▶ [Stored items]
⁂

(** An accept that lands between the read and the write of a dispatch
    is overwritten: the dispatch has read the ride as 'requested', the
    ride is then accepted by driver drv-a, and the last operation of
    the dispatch sets the accepted ride to 'no_drivers_available'. *)
Example notify_overwrites_accept :
  let read :=
    NotifyRun.step gridDistance Fixture.stale no_faults Fixture.clock
      (NotifyRun.Pending (Some "ride-1")) in
  let accept :=
    DriverApi.handleAcceptRide (snd read) no_faults
      (Some "ride-1") (Some "drv-a") in
  let finish :=
    NotifyRun.run gridDistance no_faults Fixture.clock 3 (snd accept)
      (fst read) in
  DriverApi.http_status (fst accept) = 200%Z
  /\ rides (snd accept)
     = [Fixture.ride "ride-1" "accepted" (Some "drv-a") "regular" "sedan"]
  /\ fst finish = NotifyRun.Answered NotifyRun.noDrivers
  /\ rides (snd finish)
     = [Fixture.ride "ride-1" "no_drivers_available" (Some "drv-a")
                     "regular" "sedan"].
Proof. vm_compute. repeat split; reflexivity. Qed.

(** *** The operations of the app *)





Lemma completeRide_across
      (calculateDistance : Q -> Q -> Q -> Q -> Q)
      (destination_latitude destination_longitude : Ride.t -> option Q)
      (m : FareCalculationService.Scoping) (db : Db) (f : Faults)
      (startNow endNow : Z) (driver : option Driver.t) (rideId : string) :
  RideContext.completeRide calculateDistance destination_latitude
    destination_longitude m db f startNow endNow driver rideId
  = RideContext.completeRideAcross calculateDistance destination_latitude
      destination_longitude m db f f startNow endNow driver rideId.
Proof. reflexivity. Qed.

⁂

▶ [Requirement]
Reproduce all of the records, keeping every character unchanged.

▶ [Response to the task]
(** An accept that lands between the read and the write of a dispatch
    is overwritten: the dispatch has read the ride as 'requested', the
    ride is then accepted by driver drv-a, and the last operation of
    the dispatch sets the accepted ride to 'no_drivers_available'. *)
Example notify_overwrites_accept :
  let read :=
    NotifyRun.step gridDistance Fixture.stale no_faults Fixture.clock
      (NotifyRun.Pending (Some "ride-1")) in
  let accept :=
    DriverApi.handleAcceptRide (snd read) no_faults
      (Some "ride-1") (Some "drv-a") in
  let finish :=
    NotifyRun.run gridDistance no_faults Fixture.clock 3 (snd accept)
      (fst read) in
  DriverApi.http_status (fst accept) = 200%Z
  /\ rides (snd accept)
     = [Fixture.ride "ride-1" "accepted" (Some "drv-a") "regular" "sedan"]
  /\ fst finish = NotifyRun.Answered NotifyRun.noDrivers
  /\ rides (snd finish)
     = [Fixture.ride "ride-1" "no_drivers_available" (Some "drv-a")
                     "regular" "sedan"].
Proof. vm_compute. repeat split; reflexivity. Qed.

(** *** The operations of the app *)





Lemma completeRide_across
      (calculateDistance : Q -> Q -> Q -> Q -> Q)
      (destination_latitude destination_longitude : Ride.t -> option Q)
      (m : FareCalculationService.Scoping) (db : Db) (f : Faults)
      (startNow endNow : Z) (driver : option Driver.t) (rideId : string) :
  RideContext.completeRide calculateDistance destination_latitude
    destination_longitude m db f startNow endNow driver rideId
  = RideContext.completeRideAcross calculateDistance destination_latitude
      destination_longitude m db f f startNow endNow driver rideId.
Proof. reflexivity. Qed.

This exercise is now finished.